# EXERCISE AIM
Print nothing except the lines of the listing below from the line with "StringVar (λ v, on_cfg (set_MetricsListen" to the line with "StringVar (λ v, on_cfg (set_DiscoveryKubeconfig", each exactly as written, both ends included.

——————————

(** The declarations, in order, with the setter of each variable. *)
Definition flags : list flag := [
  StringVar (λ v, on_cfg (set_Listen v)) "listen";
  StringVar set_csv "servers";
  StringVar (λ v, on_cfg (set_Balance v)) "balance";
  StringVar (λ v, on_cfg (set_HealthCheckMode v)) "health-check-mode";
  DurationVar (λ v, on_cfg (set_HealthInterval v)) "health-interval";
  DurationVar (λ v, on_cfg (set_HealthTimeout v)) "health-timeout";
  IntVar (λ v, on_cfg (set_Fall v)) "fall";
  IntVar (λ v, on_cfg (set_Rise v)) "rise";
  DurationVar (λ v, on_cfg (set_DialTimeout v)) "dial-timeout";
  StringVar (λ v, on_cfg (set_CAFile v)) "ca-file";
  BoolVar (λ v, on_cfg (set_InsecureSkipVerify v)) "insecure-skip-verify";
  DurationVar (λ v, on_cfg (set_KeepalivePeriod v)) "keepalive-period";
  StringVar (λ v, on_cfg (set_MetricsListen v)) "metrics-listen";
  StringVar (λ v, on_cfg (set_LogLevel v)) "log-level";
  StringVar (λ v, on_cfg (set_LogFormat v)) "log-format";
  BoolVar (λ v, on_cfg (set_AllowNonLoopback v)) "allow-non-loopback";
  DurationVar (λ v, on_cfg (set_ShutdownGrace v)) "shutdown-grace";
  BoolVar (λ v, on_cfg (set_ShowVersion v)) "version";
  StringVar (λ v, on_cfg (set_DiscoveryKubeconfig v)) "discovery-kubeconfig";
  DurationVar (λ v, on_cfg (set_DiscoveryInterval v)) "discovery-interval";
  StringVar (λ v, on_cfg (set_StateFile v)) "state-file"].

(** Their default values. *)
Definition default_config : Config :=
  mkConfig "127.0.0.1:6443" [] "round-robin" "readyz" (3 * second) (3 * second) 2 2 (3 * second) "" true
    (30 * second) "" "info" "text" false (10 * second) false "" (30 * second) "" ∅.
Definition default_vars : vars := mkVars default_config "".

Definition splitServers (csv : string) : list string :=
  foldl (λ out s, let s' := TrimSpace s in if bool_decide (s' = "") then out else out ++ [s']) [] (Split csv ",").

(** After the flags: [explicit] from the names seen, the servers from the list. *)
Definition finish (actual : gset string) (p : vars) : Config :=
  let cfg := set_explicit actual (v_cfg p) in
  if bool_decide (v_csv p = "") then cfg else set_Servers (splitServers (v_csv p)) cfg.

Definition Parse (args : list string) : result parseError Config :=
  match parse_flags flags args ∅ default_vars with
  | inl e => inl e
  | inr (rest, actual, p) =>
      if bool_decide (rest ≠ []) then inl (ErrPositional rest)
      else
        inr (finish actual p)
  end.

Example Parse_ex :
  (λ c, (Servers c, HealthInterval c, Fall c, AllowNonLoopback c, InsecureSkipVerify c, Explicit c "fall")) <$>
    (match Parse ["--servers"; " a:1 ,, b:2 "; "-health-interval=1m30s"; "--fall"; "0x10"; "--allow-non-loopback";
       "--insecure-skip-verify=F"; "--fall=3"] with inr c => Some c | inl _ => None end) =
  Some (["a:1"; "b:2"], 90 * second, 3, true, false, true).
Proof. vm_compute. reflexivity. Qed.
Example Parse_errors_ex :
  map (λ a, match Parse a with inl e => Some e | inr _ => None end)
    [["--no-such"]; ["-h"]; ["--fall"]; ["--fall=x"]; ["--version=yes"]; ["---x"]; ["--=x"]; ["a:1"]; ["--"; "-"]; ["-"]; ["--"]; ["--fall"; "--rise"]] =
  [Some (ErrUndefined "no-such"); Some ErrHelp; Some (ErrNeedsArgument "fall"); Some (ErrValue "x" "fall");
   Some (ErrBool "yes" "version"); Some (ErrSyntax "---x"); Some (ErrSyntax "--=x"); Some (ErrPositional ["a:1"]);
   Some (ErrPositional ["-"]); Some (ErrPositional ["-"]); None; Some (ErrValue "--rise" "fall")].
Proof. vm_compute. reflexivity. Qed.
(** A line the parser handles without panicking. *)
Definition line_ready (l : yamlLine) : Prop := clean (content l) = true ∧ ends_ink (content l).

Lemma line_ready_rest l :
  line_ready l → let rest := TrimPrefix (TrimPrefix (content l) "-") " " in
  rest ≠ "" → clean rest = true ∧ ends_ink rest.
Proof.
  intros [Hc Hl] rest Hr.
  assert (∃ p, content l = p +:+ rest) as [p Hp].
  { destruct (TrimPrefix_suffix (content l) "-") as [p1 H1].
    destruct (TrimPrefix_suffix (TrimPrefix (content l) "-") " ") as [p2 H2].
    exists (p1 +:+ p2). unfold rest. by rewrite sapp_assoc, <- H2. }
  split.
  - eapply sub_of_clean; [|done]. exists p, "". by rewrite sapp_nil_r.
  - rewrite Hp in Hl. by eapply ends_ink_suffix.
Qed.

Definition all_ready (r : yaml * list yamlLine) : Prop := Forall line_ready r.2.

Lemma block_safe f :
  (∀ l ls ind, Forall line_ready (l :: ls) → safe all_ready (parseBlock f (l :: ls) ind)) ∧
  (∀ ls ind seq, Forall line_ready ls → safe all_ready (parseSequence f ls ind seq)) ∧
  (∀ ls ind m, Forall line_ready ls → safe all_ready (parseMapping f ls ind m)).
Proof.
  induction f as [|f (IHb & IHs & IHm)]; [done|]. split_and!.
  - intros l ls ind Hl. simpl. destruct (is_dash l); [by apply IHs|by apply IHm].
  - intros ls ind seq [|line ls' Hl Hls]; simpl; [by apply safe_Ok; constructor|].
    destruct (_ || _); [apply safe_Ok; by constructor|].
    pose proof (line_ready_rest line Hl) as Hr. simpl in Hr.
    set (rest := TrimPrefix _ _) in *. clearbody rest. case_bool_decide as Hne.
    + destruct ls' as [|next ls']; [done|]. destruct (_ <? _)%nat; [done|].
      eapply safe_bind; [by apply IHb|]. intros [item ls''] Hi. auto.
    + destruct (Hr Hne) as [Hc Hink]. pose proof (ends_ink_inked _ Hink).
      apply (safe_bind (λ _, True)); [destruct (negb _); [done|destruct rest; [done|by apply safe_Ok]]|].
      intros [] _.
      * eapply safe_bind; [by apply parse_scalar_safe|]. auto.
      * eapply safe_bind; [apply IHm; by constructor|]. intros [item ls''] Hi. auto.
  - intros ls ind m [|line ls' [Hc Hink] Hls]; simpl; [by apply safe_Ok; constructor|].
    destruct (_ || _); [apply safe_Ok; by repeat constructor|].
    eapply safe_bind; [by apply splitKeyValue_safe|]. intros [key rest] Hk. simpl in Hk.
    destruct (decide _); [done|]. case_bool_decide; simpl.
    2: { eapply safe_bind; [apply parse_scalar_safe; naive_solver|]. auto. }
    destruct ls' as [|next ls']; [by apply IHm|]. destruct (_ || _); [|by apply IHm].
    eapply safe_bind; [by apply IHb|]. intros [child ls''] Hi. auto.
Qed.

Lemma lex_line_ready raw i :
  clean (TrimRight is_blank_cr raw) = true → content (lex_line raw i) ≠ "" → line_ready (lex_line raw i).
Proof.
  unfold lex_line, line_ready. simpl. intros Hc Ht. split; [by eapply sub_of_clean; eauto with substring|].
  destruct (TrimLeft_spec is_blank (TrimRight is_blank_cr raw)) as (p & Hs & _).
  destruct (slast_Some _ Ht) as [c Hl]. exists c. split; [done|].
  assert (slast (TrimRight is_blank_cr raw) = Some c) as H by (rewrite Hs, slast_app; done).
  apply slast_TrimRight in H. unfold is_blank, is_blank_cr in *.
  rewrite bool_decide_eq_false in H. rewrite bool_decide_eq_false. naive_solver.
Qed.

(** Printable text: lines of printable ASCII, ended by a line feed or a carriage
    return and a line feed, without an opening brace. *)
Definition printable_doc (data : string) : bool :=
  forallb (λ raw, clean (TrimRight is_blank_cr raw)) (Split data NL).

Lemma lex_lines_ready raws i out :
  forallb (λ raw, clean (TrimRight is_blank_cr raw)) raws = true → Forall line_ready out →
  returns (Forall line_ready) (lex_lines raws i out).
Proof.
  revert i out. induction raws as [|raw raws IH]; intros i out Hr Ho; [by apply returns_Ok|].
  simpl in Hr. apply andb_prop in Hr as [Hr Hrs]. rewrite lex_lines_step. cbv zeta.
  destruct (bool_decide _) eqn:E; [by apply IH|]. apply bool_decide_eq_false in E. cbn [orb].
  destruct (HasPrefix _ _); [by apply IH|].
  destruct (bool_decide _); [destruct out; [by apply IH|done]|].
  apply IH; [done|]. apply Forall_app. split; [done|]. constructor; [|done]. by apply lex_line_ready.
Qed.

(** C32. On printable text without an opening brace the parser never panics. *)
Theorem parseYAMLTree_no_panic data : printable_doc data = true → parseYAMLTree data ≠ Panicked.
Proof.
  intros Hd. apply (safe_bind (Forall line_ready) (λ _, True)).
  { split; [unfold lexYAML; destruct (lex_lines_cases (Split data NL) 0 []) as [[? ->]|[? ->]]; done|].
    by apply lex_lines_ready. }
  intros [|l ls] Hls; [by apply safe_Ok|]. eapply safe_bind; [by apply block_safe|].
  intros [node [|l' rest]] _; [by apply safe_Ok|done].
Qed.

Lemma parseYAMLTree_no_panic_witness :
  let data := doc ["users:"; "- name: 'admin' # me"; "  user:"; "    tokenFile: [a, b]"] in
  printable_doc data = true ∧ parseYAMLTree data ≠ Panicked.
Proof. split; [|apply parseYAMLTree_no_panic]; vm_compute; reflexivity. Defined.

——————————

# RESPONSE TO THE TASK
  StringVar (λ v, on_cfg (set_MetricsListen v)) "metrics-listen";
  StringVar (λ v, on_cfg (set_LogLevel v)) "log-level";
  StringVar (λ v, on_cfg (set_LogFormat v)) "log-format";
  BoolVar (λ v, on_cfg (set_AllowNonLoopback v)) "allow-non-loopback";
  DurationVar (λ v, on_cfg (set_ShutdownGrace v)) "shutdown-grace";
  BoolVar (λ v, on_cfg (set_ShowVersion v)) "version";
  StringVar (λ v, on_cfg (set_DiscoveryKubeconfig v)) "discovery-kubeconfig";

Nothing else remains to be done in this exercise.